How can I modify the code so that the regression only regresses for data within + or - 3 standard deviations of the mean for every value? All other values are ignored?

e.g. on a smaller scale

DEPD A B C D
4567 9 2 7 8
7567 12 3 9 0
9875 3 2 67 7
5635 9 12 7 88
2568 9 2 7 8
3547 9 2 7 8

So the values I want SAS to regress are

DEPD A B C D
4567 9 2 7 8
7567 12 3 9 0
2568 9 2 7 8
3547 9 2 7 8
(elimination done by eyeballing so may not be accurate)

i.e. the entire row is disregarded if one value in the column is more or less than 3 standard deviation from the mean for DEPD and A to T.

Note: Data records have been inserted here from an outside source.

Lemma read_arg_spec c p :
  pos_ok c -> vec_ok c p -> 0 < multibulklen c -> 0 <= bulklen c < 2 ^ 60 -> bulklen c + 2 <= zlen (unread c) ->
  exists c' p', read_arg false c p = Some (c', p') /\ arg_result c p c' p'.
Proof.
  intros Hc Hv Hm Hb Hl. unfold read_arg. cbv zeta.
  destruct (grow_spec c p Hv Hm) as (Hroom & Hargv & Hsum & Hinc & Herr). set (p1 := grow_argv c p) in *.
  rewrite Z.geb_leb. replace (argv_len p1 <=? argc p1) with false by (symmetry; lia).
  pose proof (unread_length c Hc) as Hul.
  assert (Harg : rdn (querybuf c) (qb_pos c) (bulklen c) = Some (take (Z.to_nat (bulklen c)) (unread c))).
  { rewrite <- (Z.add_0_r (qb_pos c)). apply (rdn_unread c [] _ (drop (Z.to_nat (bulklen c)) (unread c)) _ Hc).
    - by rewrite app_nil_l, take_drop.
    - rewrite length_take. lia. }
  rewrite Harg. mred. rewrite uwrap_small by (change (2 ^ 61) with (2 * 2 ^ 60); lia). eexists _, _. split; [done|].
  assert (Hlen : zlen (take (Z.to_nat (bulklen c)) (unread c)) = bulklen c) by (rewrite length_take; lia).
  set (b := negb false && _ && _ && _). assert (Hc' : exists c1, (if b then set_buf c [] 0 else set_pos c (qb_pos c + bulklen c + 2)) = c1 /\
    pos_ok c1 /\ unread c1 = drop (Z.to_nat (bulklen c + 2)) (unread c) /\ kept c c1).
  { destruct b eqn:Hbig.
    - eexists. split; [done|]. unfold b in Hbig. cbn [negb andb] in Hbig.
      apply andb_true_iff in Hbig as [[Hq _]%andb_true_iff Hlb]. split_and!; [split; cbn; lia| |by constructor].
      rewrite drop_ge by lia. done.
    - eexists. split; [done|].
      destruct (unread_advance c (take (Z.to_nat (bulklen c + 2)) (unread c)) (drop (Z.to_nat (bulklen c + 2)) (unread c))
        (qb_pos c + bulklen c + 2) Hc) as [Hu1 Hp1]; [by rewrite take_drop|rewrite length_take; lia|].
      split_and!; [done|done|by constructor]. }
  destruct Hc' as (c1 & -> & Hp1 & Hu1 & Hk1). destruct Hk1. constructor; try done; cbn.
  - by rewrite Hargv.
  - rewrite Hlen, Hsum. done.
  - destruct Hv as (? & ? & ?). unfold vec_ok, argc in *. cbn [argv push_arg argv_len multibulklen set_request].
    rewrite length_app, Hargv in *. cbn [length]. lia.
Qed.

(** The state inside a command. *)
Definition inside (c : client) (p : pendingCommand) : Prop :=
  0 < multibulklen c /\ vec_ok c p /\ (bulklen c = -1 \/ 0 <= bulklen c < 2 ^ 60).

Record loop_result (c : client) (p : pendingCommand) (c' : client) (p' : pendingCommand) (ok : bool) : Prop := LoopResult {
  lr_pos : pos_ok c';
  lr_less : zlen (unread c') <= zlen (unread c);
  lr_done : 0 < multibulklen c -> multibulklen c' = 0 -> zlen (unread c') < zlen (unread c);
  lr_kept : kept c c';
  lr_inside : multibulklen c' = 0 \/ inside c' p';
  lr_sum : all_argv_len_sum c' - argv_len_sum p' = all_argv_len_sum c - argv_len_sum p /\ argv_len_sum p <= argv_len_sum p';
  lr_inc : incomplete p' = incomplete p;
  lr_ok : ok = true -> read_error p' = read_error p;
  lr_bad : ok = false -> is_error (read_error p') = true /\ 0 < multibulklen c'
}.

Lemma bulk_loop_total fuel : forall c p,
  pos_ok c -> multibulklen c = 0 \/ inside c p -> (bulklen c = -1 \/ incomplete p = true) ->
  (length (unread c) < fuel)%nat ->
  exists c' p' ok, bulk_loop false proto_max_bulk_len authRequired fuel c p = Some (c', p', ok) /\ loop_result c p c' p' ok.
Proof.
  induction fuel as [|fuel IH]; intros c p Hc Hin Hinc Hf; [lia|]. cbn [bulk_loop].
  destruct (Z.eqb_spec (multibulklen c) 0) as [Hz|Hz].
  { exists c, p, true. split; [done|]. constructor; try done; try lia; apply kept_refl. }
  destruct Hin as [?|(Hm & Hv & Hbl)]; [done|].
  assert (Hread : exists c1 p1 st, (if bulklen c =? -1 then read_bulklen false proto_max_bulk_len authRequired c p
      else if incomplete p then Some (c, p, Go) else None) = Some (c1, p1, st) /\ bulklen_result c p c1 p1 st).
  { destruct (Z.eqb_spec (bulklen c) (-1)); [by apply read_bulklen_spec|]. destruct Hinc as [?|Hi]; [done|]. rewrite Hi.
    exists c, p, Go. split; [done|]. constructor; try done. intros _. split; [lia|done]. }
  destruct Hread as (c1 & p1 & st & -> & [Hp1 Hl1 Hk1 Hm1 Hs1 (Ha1 & Hal1 & Hls1 & Hi1) Hgo Hbr Hbad]). mred.
  assert (Hv1 : vec_ok c1 p1) by (unfold vec_ok, argc in *; by rewrite Ha1, Hal1, Hm1). destruct st.
  - destruct (Hgo eq_refl) as [Hb1 He1]. rewrite buf_left_spec by done.
    rewrite uwrap_small by (change (2 ^ 61) with (2 * 2 ^ 60); lia).
    destruct (Z.ltb_spec (zlen (unread c1)) (bulklen c1 + 2)).
    + exists c1, p1, true. split; [done|]. constructor; try done; [lia| |lia]. right. split_and!; [lia|done|by right].
    + destruct (read_arg_spec c1 p1 Hp1 Hv1 ltac:(lia) Hb1 ltac:(lia)) as (c2 & p2 & -> & [Hp2 Hu2 Hk2 [Hm2 Hbl2] _ [Hs2 Hall2] [Hi2 He2] Hv2]).
      mred. assert (Hlen : zlen (unread c2) + 2 <= zlen (unread c1)) by (rewrite Hu2, length_drop; lia).
      destruct (IH c2 p2 Hp2) as (c' & p' & ok & Heq & [Hp' Hl' Hd' Hk' Hin' Hs' Hi' Hok' Hbad']); [|by left|lia|].
      { destruct (decide (multibulklen c2 = 0)); [by left|right]. split_and!; [lia|done|by left]. }
      exists c', p', ok. split; [done|]. constructor; try done; try lia.
      * eapply kept_trans; [done|by eapply kept_trans].
      * intros Hok. by rewrite (Hok' Hok), He2, He1.
  - destruct (Hbr eq_refl) as [-> ->]. exists c, p, true. split; [done|].
    constructor; try done; try lia. right. split_and!; [lia|done|lia].
  - destruct (Hbad eq_refl) as [-> He]. exists c, p1, false. split; [done|]. constructor; try done; try lia.
    right. split_and!; [lia|done|lia].
Qed.

(** *** The parser of multibulk requests *)

(** A new command, before its first line, or one inside its arguments. *)
Definition fresh (c : client) (p : pendingCommand) : Prop :=
  multibulklen c = 0 /\ bulklen c = -1 /\ head (unread c) = Some 42 /\ argv p = [] /\ 0 <= argv_len p /\
  argv_len_sum p = 0 /\ incomplete p = false /\ read_error p = None.

Record parse_result (c : client) (p : pendingCommand) (c' : client) (p' : pendingCommand) (ok : bool) : Prop := ParseResult {
  pr_pos : pos_ok c';
  pr_less : zlen (unread c') <= zlen (unread c);
  pr_done : ok = true -> incomplete p' = false -> zlen (unread c') < zlen (unread c);
  pr_kept : kept c c';
  pr_inside : incomplete p' = true -> inside c' p';
  pr_sum : all_argv_len_sum c' - argv_len_sum p' = all_argv_len_sum c - argv_len_sum p /\ argv_len_sum p <= argv_len_sum p';
  pr_wait : ok = false -> is_error (read_error p') = false -> c' = c /\ p' = p /\ incomplete p = false;
  pr_inc : ok = false -> incomplete p' = incomplete p
}.

Lemma parse_wait c p : pos_ok c -> incomplete p = false -> parse_result c p c p false.
Proof. intros Hc Hi. constructor; try done; congruence. Qed.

One way is to find the SDs using proc standard, merge them with DV & then do the elimination.
proc standard mean=0 std=1 data=regression out=temp(keep=depd); *This step finds the standard normal score i.e. z-score of depd;
var depd;
run;

data regression; *This step merges standard normal score with the original data set. Note: ensure that the order of the observations in the two datasets is the same;
set regression;
set temp(rename=(depd=standard_depd));
run;

proc reg data=Regression(where=(standard_depd<3 and standard_depd>-3)); *This step excludes the observations where standard deviation is more than 3 or less than -3;
model DEPD = A B C D E F G H I J K L M N O P Q R S T;
run;

Alternative way is to calculate standard deviation directly:

proc means data=regression;
var depd;
output out=temp(keep=depd _stat_ where=(_stat_="STD")); *The output dataset temp will contain the standard deviation of depd;
run;

data _null_;
set temp(keep=depd);
call symput("upper_limit",3*depd); *This creates a macro variable with the upper limit;
call symput("lower_limit",-3*depd); *This creates a macro variable with the lower limit;
run;

proc reg data=Regression(where=(depd<&upper_limit and depd>&lower_limit)); *This step excludes the observations where standard deviation is more than 3 or less than -3;
model DEPD = A B C D E F G H I J K L M N O P Q R S T;
run;

As for the original post, jrai provided some great information. However, you never really say why you wanted to eliminate the outlying values - I wonder what their purpose was and whether they realize that once removing those values > or < 3 stds, that now there are new observations in the set that are < or > 3 stds away from the mean, this may be beside the point.

canadian, what is the purpose of finding the outliers and how are you defining outliers. Also, I don't think you really need a macro to do this. You can review the previously posted code to come up with a solution.